To improve outcomes, Rosenberg’s team is exploring ways to streamline the TIL manufacturing process, better identify which T cells are most likely to drive clinical responses, and target more neoantigens per patient.

“The more different antigens that we target, the more likely we are to see a response,” Rosenberg said. “When we targeted three or more different antigens, our response rates were over 40%.”

Although the expansion phase of the trial is ongoing, recent federal funding restrictions and administrative changes at the National Institutes of Health are hindering progress.
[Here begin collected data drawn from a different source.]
(** X5.  The merge check leaves the vector as it is exactly when no other
    active circle touches the circle that it runs for: then nothing is
    deactivated and nothing is appended, and otherwise the vector grows.  A
    circle is never merged with itself. *)
Theorem merge_check_needs_a_touch (w : list Circle.t) (i : nat) (this : Circle.t) :
  w !! i = Some this ->
  (Circle.CheckCollision_circles i w = w <->
   forall k other, k <> i -> w !! k = Some other ->
     Circle.active other = true -> Circle.touches this other = false) /\
  (Circle.CheckCollision_circles i w <> w ->
     length (Circle.CheckCollision_circles i w) = S (length w)) /\
  Circle.CheckCollision_circles 0 [this] = [this].
Proof.
  intros Hi. unfold Circle.CheckCollision_circles. split; [split|split].
  - intros H k other Hk Hlook Hact.
    assert (Hlt : (k < length w)%nat) by (eapply lookup_lt_Some; eauto).
    pose proof (merge_from_unchanged i w (length w) 0 H k ltac:(lia)) as Hnone.
    unfold Circle.merge_at in Hnone. rewrite Hi, Hlook, Hact in Hnone.
    destruct (Nat.eqb_spec k i) as [->|_]; [congruence|]. simpl in Hnone.
    now destruct (Circle.touches this other).
  - intros H. apply merge_from_none. intros j Hj.
    unfold Circle.merge_at. rewrite Hi.
    destruct (w !! j) as [other|] eqn:Hlook; [|reflexivity].
    destruct (Nat.eqb_spec j i) as [->|Hne]; [reflexivity|]. simpl.
    destruct (Circle.active other) eqn:Hact; [|reflexivity].
    now rewrite (H j other).
  - intros Hne. destruct (merge_from_dichotomy i 0 (length w) w) as [E|E]; [|exact E].
    now destruct Hne.
  - apply CheckCollision_circles_alone.
Qed.

Lemma merge_check_needs_a_touch_witness :
  Circle.CheckCollision_circles 0 [rising (- 0.5f)%f32; rising 0.5f] =
  [rising (- 0.5f)%f32; rising 0.5f].
Proof.
  refine (proj2 (proj1 (merge_check_needs_a_touch
                          [rising (- 0.5f)%f32; rising 0.5f] 0 _ eq_refl)) _).
  intros k other Hk Hlook Hact.
  destruct k as [|[|k]]; [congruence| |discriminate].
  injection Hlook as <-. vm_compute. reflexivity.
Defined.

(** ** The order of two circles in a merge *)

Lemma add_comm (a b : F32.float) : (a + b)%f32 = (b + a)%f32.
Proof.
  unfold F32.add, SFadd.
  destruct a as [sa|sa| |sa ma ea], b as [sb|sb| |sb mb eb]; try reflexivity;
    try (destruct sa, sb; reflexivity).
  rewrite (Z.min_comm ea eb), Z.add_comm. reflexivity.
Qed.

Lemma binary_round_aux_sign (s : bool) (m e : Z) (l : location) :
  binary_round_aux F32.prec F32.emax (negb s) m e l =
  SFopp (binary_round_aux F32.prec F32.emax s m e l).
Proof.
  unfold binary_round_aux.
  destruct (shr_fexp F32.prec F32.emax m e l) as [mrs e1].
  destruct (shr_fexp F32.prec F32.emax _ e1 loc_Exact) as [mrs2 e2].
  destruct (shr_m mrs2); [reflexivity| |reflexivity].
  now destruct (e2 <=? F32.emax - F32.prec).
Qed.

Lemma binary_normalize_opp (m e : Z) :
  m <> 0 ->
  binary_normalize F32.prec F32.emax (- m) e false =
  SFopp (binary_normalize F32.prec F32.emax m e false).
Proof.
  intros Hm. destruct m as [|p|p]; [congruence| |]; simpl; unfold binary_round;
    destruct (shl_align p e _) as [mz ez].
  - apply (binary_round_aux_sign false).
  - apply (binary_round_aux_sign true).
Qed.

Lemma mul_opp_opp (a : F32.float) : (SFopp a * SFopp a)%f32 = (a * a)%f32.
Proof. destruct a as [s|s| |s m e]; try reflexivity; simpl; now destruct s. Qed.

(** The square of a difference does not depend on the order. *)
Lemma square_of_difference (a b : F32.float) :
  ((a - b) * (a - b))%f32 = ((b - a) * (b - a))%f32.
Proof.
  destruct a as [sa|sa| |sa ma ea], b as [sb|sb| |sb mb eb]; try reflexivity;
    try (destruct sa, sb; reflexivity).
  unfold F32.sub, SFsub. rewrite (Z.min_comm eb ea).
  set (ez := Z.min ea eb).
  set (A := cond_Zopp sa (Zpos (fst (shl_align ma ea ez)))).
  set (B := cond_Zopp sb (Zpos (fst (shl_align mb eb ez)))).
  destruct (Z.eq_dec (A - B) 0) as [E|E].
  - replace (B - A) with 0 by lia. now rewrite E.
  - replace (B - A) with (- (A - B)) by lia.
    rewrite binary_normalize_opp by assumption. symmetry. apply mul_opp_opp.
Qed.

(** X6.  It does not matter which of two circles the merge check runs
    for: each touches the other or neither does, and the merged circle is
    the same. *)
Theorem merge_is_symmetric (A B : Circle.t) :
  Circle.touches A B = Circle.touches B A /\
  Circle.newCircle A B = Circle.newCircle B A.
Proof.
  split.
  - unfold Circle.touches.
    rewrite (square_of_difference (Circle.x A) (Circle.x B)).
    rewrite (square_of_difference (Circle.y A) (Circle.y B)).
    now rewrite (add_comm (Circle.radius A)).
  - unfold Circle.newCircle.
    rewrite (add_comm (Circle.x A)), (add_comm (Circle.y A)), (add_comm (Circle.radius A)),
      (add_comm (Circle.speedX A)), (add_comm (Circle.speedY A)).
    reflexivity.
Qed.

(** ** The space key *)

Section Launches.

Variable RAND_MAX : Z.
Variable rand : nat -> Z.
Variable grow : nat -> nat.
(** ** Strings *)

Lemma str_app_assoc (a b c : string) : (a +:+ b) +:+ c = a +:+ b +:+ c.
Proof. induction a as [|x a IH]; [done|]. apply (f_equal (String x) IH). Qed.

Lemma str_app_nil_r (a : string) : a +:+ "" = a.
Proof. induction a as [|x a IH]; [done|]. apply (f_equal (String x) IH). Qed.

(** ** Ranging over a map *)

(** The order in which Go ranges over a map on its [n]-th pass. *)
Class MapOrder := {
  range_order : nat → gset string → list string;
  range_perm n X : range_order n X ≡ₚ elements X;
}.

Definition elements_order : MapOrder :=
  {| range_order := λ _ X, elements X; range_perm := λ _ _, reflexivity _ |}.

Section MapOrder.
Context `{MO : MapOrder}.

Lemma range_order_elem n X v : v ∈ range_order n X ↔ v ∈ X.
Proof. rewrite range_perm. apply elem_of_elements. Qed.

Lemma range_order_NoDup n X : NoDup (range_order n X).
Proof. rewrite range_perm. apply NoDup_elements. Qed.

End MapOrder.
“It’s certainly slowing us down,” Rosenberg said, describing challenges with hiring new employees, losing others to layoffs, and procuring necessary materials.

How Could These Findings Affect Clinical Practice?

photo of Mark O Hara
Mark O’Hara, MD

“This represents a real shift in how we approach immunotherapy in GI cancers,” said Mark O’Hara, MD, associate professor of medicine, hematology-oncology, at the Hospital of the University of Pennsylvania, Philadelphia, in an interview.

“These are early results from a single institution, and further validation is needed,” he noted. “But if these data hold up, it could offer a treatment option where none currently exist.”

“The study highlights the potential of TILs in the treatment of gastrointestinal cancers,” said Hannan. “The presence of neoantigen-specific T cells in peripheral blood suggests that selective TIL-based therapies could be a viable strategy to treat some patients with treatment refractory disease.”

What Are the Potential Advantages and Disadvantages vs Current Treatment Options for GI Cancers?

“This approach allows for the identification and expansion of T cells that recognize patient-specific neoantigens, potentially enabling a more targeted and effective therapy,” O’Hara said. “The fact that some of these patients had prolonged benefit is particularly encouraging.”

On the other hand, both outside experts raised concerns about practical implementation.

“From a logistics perspective, the process is time-consuming, labor-intensive, and likely expensive, especially compared to treatments like chemotherapy or monoclonal antibodies,” Hannan said. “Not all patients are candidates, especially those without accessible tumor tissue, those without appropriate neoantigens or those who are too ill to wait for the cell expansion process.”

This study was supported by the Intramural Research Program of the National Institutes of Health, National Cancer Institute, Center for Cancer Research, with additional support through a collaborative research and development agreement with Iovance Biotherapeutics. The authors and O’Hara, and Hannan reported no competing interests​.